Mayor Pete Admits Huge Problem With Baby Formula Shortage

( A lot of blame has been thrown around for the massive and problematic shortage of baby formula.

Over the weekend, Pete Buttigieg, the Secretary of Transportation, placed the blame in the laps of Abbott Laboratories, one of the major manufacturers. Appearing on the “Face the Nation” program on Sunday, Buttigieg said the situation was fundamentally caused “because a company was not able to guarantee that its plant was safe.”

The host of the show, Margaret Brennan, fired back at the transportation secretary, say it’s “the federal government’s job as regulators to help ensure safety of the plant.”

But, Buttigieg replied:

“As regulators, yes, but let’s be very clear: This is a capitalist country. The government does not make baby formula, nor should it. Companies make formula. And one of those companies, a company which, by the way, seems to have 40% market share, messed up and is unable to confirm that a plant — a major plant — is safe and free of contamination.”

The Abbott plant located in Sturgis, Michigan, was shut down by the Food and Drug Administration back in February. That was due to them finding Cronobacter, a bacteria, in four different infants who had consumed baby formula that was produced at that plant. Two of those infants died.

The Washington Post reported that the investigation into the incident is still going on.

Still, Abbott countered what the White House has been saying about their plant. On Friday, they posted a Twitter thread, on which they wrote “a comprehensive investigation by Abbott, FDA and CDC found no evidence that our formulas caused infant illnesses.”

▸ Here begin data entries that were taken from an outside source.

(* ===== verification/Queue.v ===== *)
(** * The work queue

    The reconciler with its queue and its watches, composed: requests are handled one at a
    time, changes of the cluster, by others or by the reconciler itself, are announced
    through the watches of [SetupWithManager], and failed requests are retried. The only
    changes of what a reconcile reads from the cluster that are lost are those announced
    while the Pactos cannot be listed; the model says which Pactos missed one. *)

From S2P Require Import Prelude GoStrings GoMaps GoFmt Contract V1alpha1 Conditions.
From S2P Require Import Observer Images Validator Credentials Prober Metrics Loader.
From S2P Require Import Overrides Kube Cluster Readiness Status Verdict Revisions Reconcile.
From S2P Require Import System EventHandler.
From stdpp Require Import options.
#[local] Set Default Proof Using "Type*".

Module Queue.
Import Reconcile System EventHandler.

(** The calls of the reconciler change neither Services, workloads nor Secrets, and the clock
    does not run backwards during them. *)
Class WatchLaws (W L : Type) `{!Clock W} `{!KubeClient W} `{!ContractLoader W L}
    `{!Prober.HTTPTransport W} := {
  inputs_quiet o g :
    quiet L (λ w, kube_reader w = o ∧ ∀ ns n, Get_Secret ns n w = g ns n);
  inputs_write p w :
    kube_reader (Update_Pacto_Status p w).2 = kube_reader w ∧
    ∀ ns n, Get_Secret ns n (Update_Pacto_Status p w).2 = Get_Secret ns n w;
  clock_quiet t : quiet L (λ w, t ≤ now w)
}.

(** Whether the manager retries a request: [ctrl.Result] without an error is final, an error
    or a recovered panic is not. *)
Definition retried (o : outcome (result Z)) : bool :=
  match o with Ret (Ok _) => false | _ => true end.

Abbreviation inputs := (result Observer.RuntimeSnapshot * result Credentials.Secret)%type.

Section queue.
Context `{UnicodeTables} `{PactoLib} `{GoMaps} `{ConditionStoreLaws}
  `{Credentials.DockerConfigCodec}.
Context {W L : Type} `{!Clock W} `{!KubeClient W} `{!ContractLoader W L}
  `{!Prober.HTTPTransport W} `{!RevisionLaws W} `{!NetworkFrame W}
  `{!ContractLoaderLaws W L} `{!LoaderFrame W L} `{!PactoLaws W L}
  `{!PactoLister W} `{!PactoListerLaws W} `{!WatchLaws W L}.
Implicit Types (w : W) (s : RState W L) (Q : gset Request).

(** A running manager: the reconciler, the requests that are queued, delayed or to be
    retried, and, kept for the statements only, what the last handled request of each Pacto
    found in the cluster and the Pactos that have missed a change since. *)
Record QState := mkQState {
  q_run : RState W L; q_pending : gset Request; q_seen : gmap Request inputs;
  q_missed : gset Request }.

(** The watches turn a change of the world into requests: every watched object that
    changed, and every Pacto that was created, edited or had its status written, adds what
    its handler enqueues. (The informers' resyncs and the periodic requeues may add more.) *)
Record notified w w' Q Q' : Prop := {
  nt_queue : Q ⊆ Q';
  nt_objects kind ns name : kind ∈ target_kinds ∨ kind = "Secret" →
    agree kind ns name w' w ∨
    ∀ r, r ∈ enqueued kind ns name None w' → r ∈ Q';
  nt_pactos ns name :
    pactos (W := W) (L := L) w' !! (ns, name) = pactos (W := W) (L := L) w !! (ns, name) ∨
    ∀ r, r ∈ enqueued "Pacto" ns name None w' → r ∈ Q' }.

(** The client answers for this Pacto: its namespace can be listed, and it is found. *)
Definition served (k : Request) (p : Pacto) w : Prop :=
  is_ok (List_Pactos k.1 w) = true ∧ Get_Pacto k.1 k.2 w = Ok p.

(** [M'] adds to [M] exactly the Pactos that miss a change of what they read: the map
    functions drop an event when they cannot list. *)
Record missing w w' (M M' : gset Request) : Prop := {
  ms_old : M ⊆ M';
  ms_new k p : pactos (W := W) (L := L) w' !! k = Some p →
    served k p w' ∨ inputs_of p w' = inputs_of p w ∨ k ∈ M';
  ms_only k : k ∈ M' → k ∈ M ∨ ∃ p, pactos (W := W) (L := L) w' !! k = Some p ∧
    ¬ served k p w' ∧ inputs_of p w' ≠ inputs_of p w }.

Definition saw (ns n : string) w (S : gmap Request inputs) : gmap Request inputs :=
  match Get_Pacto ns n w with Ok p => <[(ns, n) := inputs_of p w]> S | Err _ => S end.

(** A successful request has looked at the cluster. *)
Definition caught_up (ns n : string) (o : outcome (result Z)) (M : gset Request)
    : gset Request := if retried o then M else M ∖ {[(ns, n)]}.

Inductive queue_step : QState → QState → Prop :=
| q_handle (ns n : string) s s' o Q Q' S M :
    (ns, n) ∈ Q → Reconcile ns n s = (o, s') →
    notified (st_world s) (st_world s') (if retried o then Q else Q ∖ {[(ns, n)]}) Q' →
    queue_step (mkQState s Q S M)
      (mkQState s' Q' (saw ns n (st_world s) S) (caught_up ns n o M))
| q_change s s' Q Q' S M M' :
    rely (view_of (L := L) (st_world s)) (view_of (L := L) (st_world s')) →
    notified (st_world s) (st_world s') Q Q' → missing (st_world s) (st_world s') M M' →
    queue_step (mkQState s Q S M) (mkQState s' Q' S M').

(** A stored Pacto is waiting to be reconciled, has missed a change, or its status is well
    formed for its present spec and was written after looking at the present cluster. *)
Definition tracked (q : QState) : Prop :=
  keyed (view_of (L := L) (st_world (q_run q))) ∧
  ∀ k p, pactos (W := W) (L := L) (st_world (q_run q)) !! k = Some p →
    k ∈ q_pending q ∨
    well_formed p p ∧
      (k ∈ q_missed q ∨ q_seen q !! k = Some (inputs_of p (st_world (q_run q)))).

(** ** Proofs *)

Lemma quiet_and (F G : W → Prop) : quiet L F → quiet L G → quiet L (λ w, F w ∧ G w).
Proof.
  intros HF HG. constructor.
  - intros r w [? ?]. split; [by apply (quiet_create F HF)|by apply (quiet_create G HG)].
  - intros r w [? ?]. split; [by apply (quiet_update F HF)|by apply (quiet_update G HG)].
  - intros o i a w l [? ?]. split; [by apply (quiet_load F HF)|by apply (quiet_load G HG)].
  - intros o a w l [? ?]. split; [by apply (quiet_tags F HF)|by apply (quiet_tags G HG)].
  - intros t u w [? ?]. split; [by apply (quiet_http F HF)|by apply (quiet_http G HG)].
Qed.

They also wrote that the bacteria in question was only found in “non-product contact areas of the facility.” Further, “genetic sequencing on the two available samples from ill infants did not match strains of Cronobacter in our plant.”

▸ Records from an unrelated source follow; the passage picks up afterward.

Lemma mapM_heap_run t f h ws ys :
  copies t f → Forall2 (denotes t h) ws ys →
  ∃ ws' d, mapM_heap f ws h = (Ret ws', h ∪ d) ∧ d ##ₘ h ∧ Forall2 (denotes t d) ws' ys.
Proof.
  intros Hf Hall. revert h Hall. revert ys.
  induction ws as [|w ws IH]; intros ys h Hall.
  { inversion Hall; subst. exists [], ∅. destruct (nothing_new h) as [E ?].
    split_and!; [by rewrite E|done|constructor]. }
  apply Forall2_cons_inv_l in Hall as (y & ys' & Hw & Hall & ->).
  destruct (Hf h w y Hw) as (w' & d & Hrun & Hdis & Hd).
  destruct (IH ys' (h ∪ d)) as (ws' & d' & Hrun' & Hdis' & Hd').
  { eapply Forall2_impl; [exact Hall|]. intros a b. apply denotes_weaken, map_union_subseteq_l. }
  apply map_disjoint_union_r in Hdis' as [Hdh Hdd].
  exists (w' :: ws'), (d ∪ d'). cbn [mapM_heap].
  rewrite M_bind_unfold, Hrun, M_bind_unfold, Hrun'. split_and!.
  - by rewrite map_union_assoc.
  - by apply map_disjoint_union_l_2.
  - constructor.
    + eapply denotes_weaken, Hd. apply map_union_subseteq_l.
    + eapply Forall2_impl; [exact Hd'|]. intros a b.
      apply denotes_weaken, map_union_subseteq_r. by symmetry.
Qed.

Lemma copies_slice t f : copies t f → copies (TySlice t) (dup_slice_with f).
Proof.
  intros Hf h v x [[-> ->]|(l & ws & ys & -> & Hl & -> & Hd)].
  { apply nil_run. by left. }
  destruct (mapM_heap_run t f h ws ys Hf Hd) as (ws' & d & Hrun & Hdis & Hd').
  destruct (alloc_ref (CSlice ws') h d Hdis) as (l' & d' & Hal & Hdis' & Hsub & Hl').
  exists (VRef (Some l')), d'. unfold dup_slice_with. cbn [unless_nil].
  rewrite M_bind_unfold, (load_cell as_slice l ws h (CSlice ws) Hl eq_refl).
  rewrite M_bind_unfold, Hrun, Hal. split_and!; [done..|]. right.
  exists l', ws', ys. split_and!; [done..|].
  eapply Forall2_impl; [exact Hd'|]. intros a b. by apply denotes_weaken.
Qed.

Lemma copies_map : copies TyMap dup_map.
Proof.
  intros h v x [[-> ->]|(l & m & -> & Hl & ->)].
  { apply nil_run. by left. }
  destruct (nothing_new h) as [E Hdis].
  destruct (alloc_ref (CMap m) h ∅ Hdis) as (l' & d' & Hal & Hdis' & Hsub & Hl').
  rewrite E in Hal. exists (VRef (Some l')), d'. unfold dup_map. cbn [unless_nil].
  rewrite M_bind_unfold, (load_cell as_map l m h (CMap m) Hl eq_refl), Hal.
  split_and!; [done..|]. right. by exists l', m.
Qed.

(** *** Structs *)

Lemma field_None {A} n (fs : list (string * A)) : field n fs = None ↔ n ∉ fs.*1.
Proof.
  induction fs as [|[m a] fs IH]; cbn; [split; [intros _; apply not_elem_of_nil|done]|].
  rewrite not_elem_of_cons. case_bool_decide; [naive_solver|]. rewrite IH. naive_solver.
Qed.

Lemma field_elem {A} n a (fs : list (string * A)) : field n fs = Some a → (n, a) ∈ fs.
Proof.
  induction fs as [|[m b] fs IH]; cbn; [done|]. case_bool_decide as E.
  - intros [= ->]. subst. by left.
  - intros Hf. right. auto.
Qed.

Lemma field_Some {A} n a (fs : list (string * A)) :
  NoDup fs.*1 → field n fs = Some a ↔ (n, a) ∈ fs.
Proof.
  intros Hnd. split; [apply field_elem|].
  induction fs as [|[m b] fs IH]; [by intros ?%elem_of_nil|]. cbn in Hnd |- *.
  apply NoDup_cons in Hnd as [Hm Hnd]. rewrite elem_of_cons. intros [[= <- <-]|Hin].
  - by rewrite bool_decide_eq_true_2.
  - rewrite bool_decide_eq_false_2; [auto|]. intros ->. apply Hm.
    by apply (list_elem_of_fmap_2 fst) in Hin.
Qed.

“The most important thing to do right now,” according to Buttigieg, is to re-open the plant in Sturgis as quickly and safely as possible. Even when that’s done, though, the company said it would likely take months before they’re able to full re-stock shelves in stores of their baby formula products.

In the meantime, the Biden administration has been trying to increase the production of the product at other companies to make up for the extreme shortage caused by the Abbott shutdown.

Brennan questioned Buttigieg on the federal government’s role, since the WIC program — the Special Supplemental Nutrition Program for Women, Infants and Children — has contracts with the manufacturers of baby formula.

She said “this isn’t just a private sector problem … [because] the federal government is directly involved in some of these arrangements.”

Buttigieg apparently would have none of that, though. He deflected, placing the blame back on Abbott. He said:

“A plant shutting down because a company can’t assure that it is physically safe from contamination is the responsibility of the company. The responsibility of the regulator is to ensure, as they take steps to get it ready, that it will in fact be safe when it comes back online.”